Pour PSA, il est d’abord question de poursuivre les aménagements dans les différents sites afin de maximiser la prévention contre le coronavirus. C’est l’un des sujets principaux d’un accord signé mardi dernier entre le groupe et quatre organisations syndicales.

Le texte prévoit «un protocole de sécurité préalable à une reprise d’activité dans les usines, l’organisation des congés d’été en fonction des commandes et les modalités du maintien de la rémunération à 100% pour ceux en chômage partiel», indique PSA qui aurait pu initier une redémarrage progressive de son activité s’il n’avait pas essuyé la fronde des syndicats.

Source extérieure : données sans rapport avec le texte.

Section mesh.
Context (tun : copyTuning) (memory : bytes → option Z) (vhash : bytes → bytes → option Z) (accepts : bytes → bool).
Context (written : bytes → bytes → Prop).
Context (written_size : ∀ k d, written k d → (Z.of_nat (length k) < 2 ^ 32)%Z ∧ (Z.of_nat (length d) < 2 ^ 32)%Z).
Context (written_hash : ∀ k d, written k d → ∃ h, vhash k d = Some h ∧ (0 <= h < 2 ^ 64)%Z).
Context (written_inj : ∀ k d d', written k d → written k d' → vhash k d = vhash k d' → d = d').

(** The members by node id, and every record ever framed: a record may reach a member late,
    repeatedly, out of order or not at all. *)
Record mesh := mkMesh { ms_nodes : gmap bytes member; ms_frames : list record }.

Definition set_member (i : bytes) (nd : member) (m : mesh) : mesh := mkMesh (<[i := nd]> (ms_nodes m)) (ms_frames m).

(** The register tells the value: the re-read has nothing to stamp. *)
Definition settled (nd : member) (k : bytes) : Prop :=
  match mb_data nd !! k, reg nd k with
  | Some e, Some v => deleted v = false ∧ vhash k (e_dump e) = Some (fingerprint v)
  | Some _, None => False
  | None, Some v => deleted v = true
  | None, None => True
  end.

(** Nothing to stamp, or a stamp below the last value of the counter. *)
Definition log_room (nd : member) (k : bytes) : Prop :=
  settled nd k ∨ ∀ v, reg nd k = Some v → (log v < 2 ^ 31 - 1)%Z.

#[local] Instance settled_dec nd k : Decision (settled nd k).
Proof. unfold settled. destruct (mb_data nd !! k), (reg nd k); apply _. Defined.

#[local] Instance log_room_dec nd k : Decision (log_room nd k).
Proof.
  unfold log_room. apply or_dec; [apply _|]. destruct (reg nd k) as [v|]; [|by left].
  destruct (decide (log v < 2 ^ 31 - 1)%Z) as [H|H]; [left; by intros ? [= <-]|right; intros Hv; by apply H, Hv].
Defined.

(** A re-read in progress: the key, the register it read, the value with the server's clock,
    the fingerprint. *)
Record reading := mkReading {
  rd_key : bytes;
  rd_stored : option version;
  rd_dump : option (Z * option (bytes * Z * Z));
  rd_hash : option (option Z)
}.

(** The members and what their edges are reading. *)
Record cluster := mkCluster { cl_mesh : mesh; cl_open : gmap (bytes * bytes) reading }.

Definition on_mesh (m : mesh) (c : cluster) : cluster := mkCluster m (cl_open c).
Definition open_reading (e : bytes * bytes) (rd : reading) (c : cluster) : cluster :=
  mkCluster (cl_mesh c) (<[e := rd]> (cl_open c)).

(** How an event went: undisturbed; a re-read at whose end the key or its register is not what
    it read; a stamp beyond the range of the counter or of a double; a collection that removed
    a tombstone. *)
Variant kind := Undisturbed | Overtaken | Exhausted | Collected.

(** What the re-read saw is still there. *)
Definition still (rd : reading) (srcNow : Z) (dumped : option (bytes * Z * Z)) (nd : member) : bool :=
  bool_decide (rd_stored rd = reg nd (rd_key rd)) &&
  match dumpOne tun memory srcNow nd (rd_key rd) with inr d => bool_decide (d = dumped) | inl _ => false end &&
  (bool_decide (dumped = None) || bool_decide (rd_hash rd = Some (logicalVHash vhash nd (rd_key rd)))).

Definition stamp_kind (now srcNow : Z) (rd : reading) (dumped : option (bytes * Z * Z)) (nd : member) : kind :=
  if still rd srcNow dumped nd then
    if decide ((0 <= now < 2 ^ 53)%Z ∧ log_room nd (rd_key rd)) then Undisturbed else Exhausted
  else Overtaken.

Definition gc_kind (cutoff : Z) (nd : member) : kind :=
  if decide (mb_meta (GCTombstones cutoff nd) = mb_meta nd) then Undisturbed else Collected.

(** A write or delete of the application (or an expiry), the commands of a re-read, a record
    applied, a collection; [now] is the daemon's clock, the others are the servers'. A re-read
    that fails leaves its reading behind. *)
Inductive event : kind → cluster → cluster → Prop :=
| e_write c i nd k e :
    ms_nodes (cl_mesh c) !! i = Some nd → written k (e_dump e) → (-1 <= e_pttl e)%Z →
    event Undisturbed c (on_mesh (set_member i (mkMember (<[k := e]> (mb_data nd)) (mb_meta nd)) (cl_mesh c)) c)
| e_delete c i nd k :
    ms_nodes (cl_mesh c) !! i = Some nd →
    event Undisturbed c (on_mesh (set_member i (mkMember (delete k (mb_data nd)) (mb_meta nd)) (cl_mesh c)) c)
| e_meta c i j nd k :
    ms_nodes (cl_mesh c) !! i = Some nd →
    event Undisturbed c (open_reading (i, j) (mkReading k (reg nd k) None None) c)
| e_dump_pttl c i j nd rd srcNow dumped :
    ms_nodes (cl_mesh c) !! i = Some nd → cl_open c !! (i, j) = Some rd →
    dumpOne tun memory srcNow nd (rd_key rd) = inr dumped →
    event Undisturbed c (open_reading (i, j) (mkReading (rd_key rd) (rd_stored rd) (Some (srcNow, dumped)) None) c)
| e_hash c i j nd rd srcNow payload :
    ms_nodes (cl_mesh c) !! i = Some nd → cl_open c !! (i, j) = Some rd → rd_dump rd = Some (srcNow, Some payload) →
    event Undisturbed c (open_reading (i, j)
      (mkReading (rd_key rd) (rd_stored rd) (rd_dump rd) (Some (logicalVHash vhash nd (rd_key rd)))) c)
| e_stamp c i j nd rd srcNow dumped now rec nd' :
    ms_nodes (cl_mesh c) !! i = Some nd → cl_open c !! (i, j) = Some rd → rd_dump rd = Some (srcNow, dumped) →
    dumped = None ∨ is_Some (rd_hash rd) →
    finish_reread (rd_key rd) (reread_plan i now (rd_key rd) (rd_stored rd) dumped (default None (rd_hash rd))) nd = (rec, nd') →
    event (stamp_kind now srcNow rd dumped nd) c
      (mkCluster (mkMesh (<[i := nd']> (ms_nodes (cl_mesh c))) (option_list rec ++ ms_frames (cl_mesh c))) (delete (i, j) (cl_open c)))
| e_apply c i nd rec tgtNow res nd' :
    ms_nodes (cl_mesh c) !! i = Some nd → rec ∈ ms_frames (cl_mesh c) →
    meshApplyScript accepts tgtNow rec nd = (res, nd') →
    event Undisturbed c (on_mesh (set_member i nd' (cl_mesh c)) c)
| e_gc c i nd cutoff :
    ms_nodes (cl_mesh c) !! i = Some nd →
    event (gc_kind cutoff nd) c (on_mesh (set_member i (GCTombstones cutoff nd) (cl_mesh c)) c).

(** What undisturbed events come to: the whole re-read of a key in one step. *)
Inductive step : mesh → mesh → Prop :=
| s_write m i nd k e :
    ms_nodes m !! i = Some nd → written k (e_dump e) → (-1 <= e_pttl e)%Z →
    step m (set_member i (mkMember (<[k := e]> (mb_data nd)) (mb_meta nd)) m)
| s_delete m i nd k :
    ms_nodes m !! i = Some nd →
    step m (set_member i (mkMember (delete k (mb_data nd)) (mb_meta nd)) m)
| s_reread m i nd k now srcNow rec nd' :
    ms_nodes m !! i = Some nd → (0 <= now < 2 ^ 53)%Z → log_room nd k →
    reread_key tun memory vhash srcNow i now k nd = (inr rec, nd') →
    step m (mkMesh (<[i := nd']> (ms_nodes m)) (option_list rec ++ ms_frames m))
| s_apply m i nd rec tgtNow res nd' :
    ms_nodes m !! i = Some nd → rec ∈ ms_frames m →
    meshApplyScript accepts tgtNow rec nd = (res, nd') →
    step m (set_member i nd' m).

Lemma reread_plan_absent nodeID now k stored vh :
  reread_plan nodeID now k stored None vh = reread_plan nodeID now k stored None None.
Proof. unfold reread_plan. destruct (hlcTick _ _ _). done. Qed.

Lemma undisturbed_stamp m i nd rd srcNow dumped now rec nd' :
  ms_nodes m !! i = Some nd → stamp_kind now srcNow rd dumped nd = Undisturbed →
  finish_reread (rd_key rd) (reread_plan i now (rd_key rd) (rd_stored rd) dumped (default None (rd_hash rd))) nd = (rec, nd') →
  step m (mkMesh (<[i := nd']> (ms_nodes m)) (option_list rec ++ ms_frames m)).
Proof.
  intros Hn Hk Hf. unfold stamp_kind in Hk. destruct (still rd srcNow dumped nd) eqn:Hs; [|done].
  destruct (decide _) as [[Hnow Hroom]|]; [|done]. unfold still in Hs.
  apply andb_true_iff in Hs as [[H1 H2]%andb_true_iff H3]. apply bool_decide_eq_true in H1.
  destruct (dumpOne tun memory srcNow nd (rd_key rd)) as [e|d] eqn:Hd; [done|]. apply bool_decide_eq_true in H2 as ->.
  apply (s_reread m i nd (rd_key rd) now srcNow); [done..|]. unfold reread_key. rewrite Hd, <-H1.
  assert (reread_plan i now (rd_key rd) (rd_stored rd) dumped (logicalVHash vhash nd (rd_key rd)) =
    reread_plan i now (rd_key rd) (rd_stored rd) dumped (default None (rd_hash rd))) as ->; [|by rewrite Hf].
  apply orb_true_iff in H3 as [H3|H3]; apply bool_decide_eq_true in H3; rewrite H3; [|done].
  by rewrite (reread_plan_absent _ _ _ _ (logicalVHash _ _ _)), (reread_plan_absent _ _ _ _ (default _ _)).
Qed.

Lemma undisturbed_event kd c c' : event kd c c' → kd = Undisturbed → rtc step (cl_mesh c) (cl_mesh c').
Proof.
  destruct 1 as [c i nd k e Hn Hw Hp|c i nd k Hn|c i j nd k Hn|c i j nd rd srcNow dumped Hn Ho Hd|c i j nd rd srcNow payload Hn Ho Hd
    |c i j nd rd srcNow dumped now rec nd' Hn Ho Hd Hh Hf|c i nd rec tgtNow res nd' Hn Hr Ha|c i nd cutoff Hn]; intros Hk; try done.
  - apply rtc_once. by apply s_write.
  - apply rtc_once. by apply s_delete.
  - apply rtc_once. by eapply undisturbed_stamp.
  - apply rtc_once. by eapply s_apply.
  - unfold gc_kind in Hk. destruct (decide _) as [Hg|]; [|done]. destruct (cl_mesh c) as [ns fs]. simpl in *.
    assert (GCTombstones cutoff nd = nd) as -> by (destruct nd; unfold GCTombstones in *; simpl in *; by rewrite Hg).
    unfold set_member. simpl. by rewrite insert_id.
Qed.

Lemma open_reading_twice e rd rd' c : open_reading e rd' (open_reading e rd c) = open_reading e rd' c.
Proof. unfold open_reading. simpl. by rewrite insert_insert_eq. Qed.

(** The three reads of a key that exists, with nothing in between. *)
Lemma reading_events c i j nd k srcNow payload :
  ms_nodes (cl_mesh c) !! i = Some nd → dumpOne tun memory srcNow nd k = inr (Some payload) →
  rtc (event Undisturbed) c
    (open_reading (i, j) (mkReading k (reg nd k) (Some (srcNow, Some payload)) (Some (logicalVHash vhash nd k))) c).
Proof.
  intros Hn Hd. eapply rtc_l; [by apply (e_meta c i j nd k)|].
  eapply rtc_l; [eapply (e_dump_pttl _ i j nd (mkReading k (reg nd k) None None)); [done|apply lookup_insert_eq|exact Hd]|].
  rewrite open_reading_twice. cbn [rd_key rd_stored].
  set (rd := mkReading k (reg nd k) (Some (srcNow, Some payload)) None).
  pose proof (e_hash (open_reading (i, j) rd c) i j nd rd srcNow payload Hn (lookup_insert_eq _ _ _) eq_refl) as He.
  rewrite open_reading_twice in He. by apply rtc_once.
Qed.

(** Any data, no registers. *)
Record start (m : mesh) : Prop := {
  st_frames : ms_frames m = [];
  st_meta i nd : ms_nodes m !! i = Some nd → mb_meta nd = ∅;
  st_data i nd k e :
    ms_nodes m !! i = Some nd → mb_data nd !! k = Some e → written k (e_dump e) ∧ (-1 <= e_pttl e)%Z;
  st_ids i : is_Some (ms_nodes m !! i) → (Z.of_nat (length i) < 2 ^ 16)%Z
}.

(** By undisturbed events only. *)
Definition reachable (m : mesh) : Prop :=
  ∃ m0 o, start m0 ∧ rtc (event Undisturbed) (mkCluster m0 ∅) (mkCluster m o).

Lemma reachable_steps m : reachable m → ∃ m0, start m0 ∧ rtc step m0 m.
Proof.
  intros (m0 & o & Hs & Hr). exists m0. split; [done|]. change (rtc step (cl_mesh (mkCluster m0 ∅)) (cl_mesh (mkCluster m o))).
  clear Hs. induction Hr as [c|c1 c2 c3 He _ IH]; [done|]. etransitivity; [by eapply undisturbed_event|done].
Qed.

(** ** Versions name values *)

Abbreviation contents := (gmap (bytes * Mesh.version) (option bytes)).

Definition version_ok (v : version) : Prop :=
  exact v ∧ (0 <= fingerprint v < 2 ^ 64)%Z ∧
  (Z.of_nat (length (node v)) < 2 ^ 16)%Z.

(** The version [v] of [k] is the value [c], or the deletion. *)
Record carries (C : contents) (k : bytes) (v : version) (c : option bytes) : Prop := {
  ca_content : C !! (k, stampv v) = Some c;
  ca_deleted : deleted v = bool_decide (c = None);
  ca_value d : c = Some d → written k d ∧ vhash k d = Some (fingerprint v);
  ca_ok : version_ok v;
  ca_key : (Z.of_nat (length k) < 2 ^ 32)%Z
}.

Record frame_ok (C : contents) (rec : record) : Prop := {
  fo_mesh : RedisFrame.has_flag (RedisFrame.rec_flags rec) RedisFrame.flagMesh = true;
  fo_deleted : RedisFrame.has_flag (RedisFrame.rec_flags rec) RedisFrame.flagDeleted = deleted (RedisFrame.rec_ver rec);
  fo_carries : ∃ c, carries C (RedisFrame.rec_key rec) (RedisFrame.rec_ver rec) c ∧ default [] c = RedisFrame.rec_dump rec
}.

Record inv (C : contents) (m : mesh) : Prop := {
  iv_reg i nd k v : ms_nodes m !! i = Some nd → reg nd k = Some v → ∃ c, carries C k v c;
  iv_data i nd k e :
    ms_nodes m !! i = Some nd → mb_data nd !! k = Some e → written k (e_dump e) ∧ (-1 <= e_pttl e)%Z;
  iv_frames rec : rec ∈ ms_frames m → frame_ok C rec;
  iv_fresh i nd k c x : ms_nodes m !! i = Some nd → C !! (k, (c, Text.untxt i)) = Some x →
    ∃ v, reg nd k = Some v ∧ Mesh.vle (c, Text.untxt i) (stampv v);
  iv_ids i : is_Some (ms_nodes m !! i) → (Z.of_nat (length i) < 2 ^ 16)%Z
}.

Lemma carries_mono C C' k v c : C ⊆ C' → carries C k v c → carries C' k v c.
Proof. intros Hs [H1 H2 H3 H4 H5]. split; try done. by eapply lookup_weaken. Qed.

Lemma frame_mono C C' rec : C ⊆ C' → frame_ok C rec → frame_ok C' rec.
Proof. intros Hs [H1 H2 (c & H3 & H4)]. split; [done..|]. exists c. split; [by eapply carries_mono|done]. Qed.

(** *** Registers only grow *)

Definition reg_le (a b : option version) : Prop :=
  match a, b with
  | None, _ => True
  | Some v, Some v' => Mesh.vle (stampv v) (stampv v')
  | Some _, None => False
  end.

Quant aux usines de Renault (à Douai et Maubeuge), la priorité est à l’effort de guerre et donc à la production de visières de sécurité et d’embouts de respirateurs destinés aux hôpitaux. La firme au losange n’a pas formulé de date précise pour la reprise de sa production automobile dans l’Hexagone, laissant entendre que celle-ci se fera d’ici août prochain. Sa filiale roumaine, Dacia, pilier de l’économie locale espère une reprise d’activité dans l’usine de Mioveni vers le 21 avril qui est à l’arrêt depuis le 19 mars. «La production démarrera progressivement sur la base du volontariat et montera en puissance jusqu’au 4 mai, lorsque l’ensemble des 15.000 salariés retourneront au travail», a indiqué le constructeur roumain affilié au groupe Renault.

De son côté, Fiat qui avait prévu de reprendre ses activités de montage dans ses usines locales de Melfi, Mirafiori et Atessa a finalement préféré repousser au 4 mai le redémarrage de sa production en Italie, pays le plus touché du Vieux Continent. Et pour cause, le constructeur turinois s’est finalement conformé aux recommandations du gouvernement italien qui a prolongé les restrictions de déplacement jusqu’au dimanche 3 mai. En fait, ce redémarrage progressif de l’industrie automobile en Europe diffère d’un pays à l’autre et ne dépend pas des constructeurs, mais du feu vert des autorités qui veulent avant tout verrouiller la situation sanitaire et éviter un autre redémarrage : celui d’une vague de contamination. Selon les calculs de l’Association des constructeurs européens d’automobiles (ACEA), les fermetures des usines dues à la crise du coronavirus ont déjà entraîné une perte de production de 1.465.415 véhicules en Europe. Enfin, au-delà d’une reprise de l’activité industrielle à l’échelon européen ou même mondial, les constructeurs automobile ainsi que leurs réseaux de distributeurs et de concessionnaires devront surtout s’atteler à liquider leurs stocks et à rattraper l’activité après-vente perdue durant tous ces mois d’inactivité. Une mission de longue haleine.